Django Rest API with Elastic Search
Md. Mahmudul Huq
Posted on September 18, 2022
Before I let you know how to implement elastic search rest api using django, please read my previous article to install it onto your machine first. https://mahmudtopu3.medium.com/play-with-elastic-search-with-python-django-on-ubuntu-part-1-d063af7edc00
Why we need this? Typical filters in django use sql like operators to search for terms. It does work if the keyword is exact. But for long sentences or misspelled keywords it fails to return any results. Postgres’s Trigram Search or Django’s Search Vector works too some extent but very slow. For search engine and analytical engine Elasticsearch is the King.
In this tutorial we will learn how to implement fuzzy search, object field and nested field of Elasticsearch, ManyToMany field, integrate Django Rest API, Dynamic Q objects and most importantly we will not be using too many third party packages for this. This is just a beginning. I struggled a lot. Had to go through numerous articles, videos but combing things together is the motivation of this article. Please follow me.
Here is the github repo. Clone it. Follow the instruction to run on your system. After completing step 9 you can test. However I will explain the code now.
Before I get started Here is a simple snapshot of our data model. Employee has personal info, as well we company(foreignkey) in which he/she works, multiple courses (ManyToMany), and skills with level. (separate skills model). Check out the file https://github.com/mahmudtopu3/django_elastic/blob/master/hrm/models.py
We want to search by company name, profession, by courses as well skill with levels. Now to implement elastic search we need to create a document class which will be responsible for everything.
analyzers.py: Basically we need to use couple of filters of Elasticsearch so that we created a object that will load the analyzer depending on the version.
from elasticsearch_dsl import analyzer
from elasticsearch_dsl import __version__
__all__ = (
'html_strip',
)
# The ``standard`` filter has been removed in Elasticsearch 7.x.
if __version__[0]>=7:
_filters = ["lowercase", "stop", "snowball"]
else:
_filters = ["standard", "lowercase", "stop", "snowball"]
html_strip = analyzer(
'html_strip',
tokenizer="standard",
filter=_filters,
char_filter=["html_strip"]
)
Now the main part, the document class. As we know Elasticsearch has couple of field types such as TextField, IntegerField, ObjectField, NestedField, StringField etc. Whatever we do Elasticsearch stores data into a json object. This class is a blueprint of the data model.
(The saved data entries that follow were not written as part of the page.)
(* ===== verification/HttpMw.v ===== *)
(** * HTTP middleware

    [coderd/httpmw]: authentication by API key ([apikey.go]) or agent token
    ([workspaceagent.go]), and the extraction of the objects named in the URL. A
    middleware is a function from the rest of the handler, [next], to a handler;
    the value it stores in the request context is passed to [next] as an
    argument, except for the API key and the authorization, which are fields of
    the request.

    SHA-256 and the refresh of an OAuth token are parameters, and so is the text
    of a time in a message. *)

From Stdlib Require Import Ascii.
From stdpp Require Import prelude gmap strings.
From S2P Require Import Prelude Encoding Net Rbac Models Queries ModelMethods Store StoreUsers.
From S2P Require Import StoreOrgs StoreMisc StoreTemplates StoreJobs StoreWorkspaces World.
From S2P Require Import Auditing Sdk Http.

Local Open Scope Z_scope.

(** [sha256.Sum256] *)
Class Sha256 := sha256_Sum256 : bytes → bytes.

(** [time.Time.String] *)
Class TimeText := time_String : time → string.

(** [oauth2.Token] *)
Record oauth2_Token := mkToken { AccessToken : string; RefreshToken : string; Expiry : time }.
(** [OAuth2Configs]: for each provider that is configured, what
    [TokenSource(...).Token()] makes of an expired token. *)
Class OAuth2Configs := {
  Github : option (oauth2_Token → res oauth2_Token);
  OIDC : option (oauth2_Token → res oauth2_Token);
}.

Definition SessionTokenKey : string := "coder_session_token".
Definition OAuth2StateKey : string := "oauth_state".
Definition OAuth2RedirectKey : string := "oauth_redirect".
Definition SessionCustomHeader : string := "Coder-Session-Token".
Definition DevURLSessionTokenCookie : string := "coder_devurl_session_token".

Definition SignedOutErrorMessage : string :=
  "You are signed out or your session has expired. Please sign in again to continue.".
Definition internalErrorMessage : string :=
  "An internal error occurred. Please try again or contact the system administrator.".

(** The first of the cookie, the query parameter, the header and the
    application cookie that is not empty. *)
Definition apiTokenFromRequest (r : Request) : string :=
  let cookie := default EmptyString (Cookie r SessionTokenKey) in
  if cookie != EmptyString then cookie else
  let urlValue := url_Get r.(URL_Query) SessionTokenKey in
  if urlValue != EmptyString then urlValue else
  let headerValue := Header_Get r SessionCustomHeader in
  if headerValue != EmptyString then headerValue else
  default EmptyString (Cookie r DevURLSessionTokenCookie).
Here our class HRMDocument has a @registry.register_document decorator which has auto signals to update and delete, index data means sync elasticsearch node with the django database.
from django_elasticsearch_dsl import Document, fields
from django_elasticsearch_dsl.registries import registry
from .analyzers import html_strip
from hrm.models import (
Company, Courses, Employee, Skills
)
@registry.register_document
class HRMDocument(Document):
class Index:
name = 'hrm_index'
settings = {
'number_of_shards': 1,
'number_of_replicas': 0,
}
name = fields.TextField(
attr='name',
fields={
'raw': fields.KeywordField(),
'suggest': fields.Completion(),
}
)
company = fields.ObjectField(
properties={
'name': fields.TextField(),
'country': fields.TextField(),
}
)
current_job = fields.TextField(attr='current_job')
year_of_experience = fields.FloatField()
courses = fields.TextField(
attr='courses_indexing',
analyzer=html_strip,
fields={
'raw': fields.KeywordField(multi=True),
'suggest': fields.CompletionField(multi=True),
},
multi=True
)
skills = fields.NestedField(
attr='skills_indexing',
properties={
'id': fields.IntegerField(),
'name': fields.TextField(),
'level': fields.TextField(
analyzer=html_strip,
fields={
'raw': fields.KeywordField(),
},
),
},
)
class Django:
model = Employee
fields = [
'id',
]
related_models = [Company]
def get_queryset(self):
return super().get_queryset().select_related(
'company'
)
def get_instances_from_related(self, related_instance):
if isinstance(related_instance, Company):
return related_instance.employees.all()
elif isinstance(related_instance, Skills):
return related_instance.skills
We name our index as hrm_index with 1 shard and 0 replicas as we will run it on a single node.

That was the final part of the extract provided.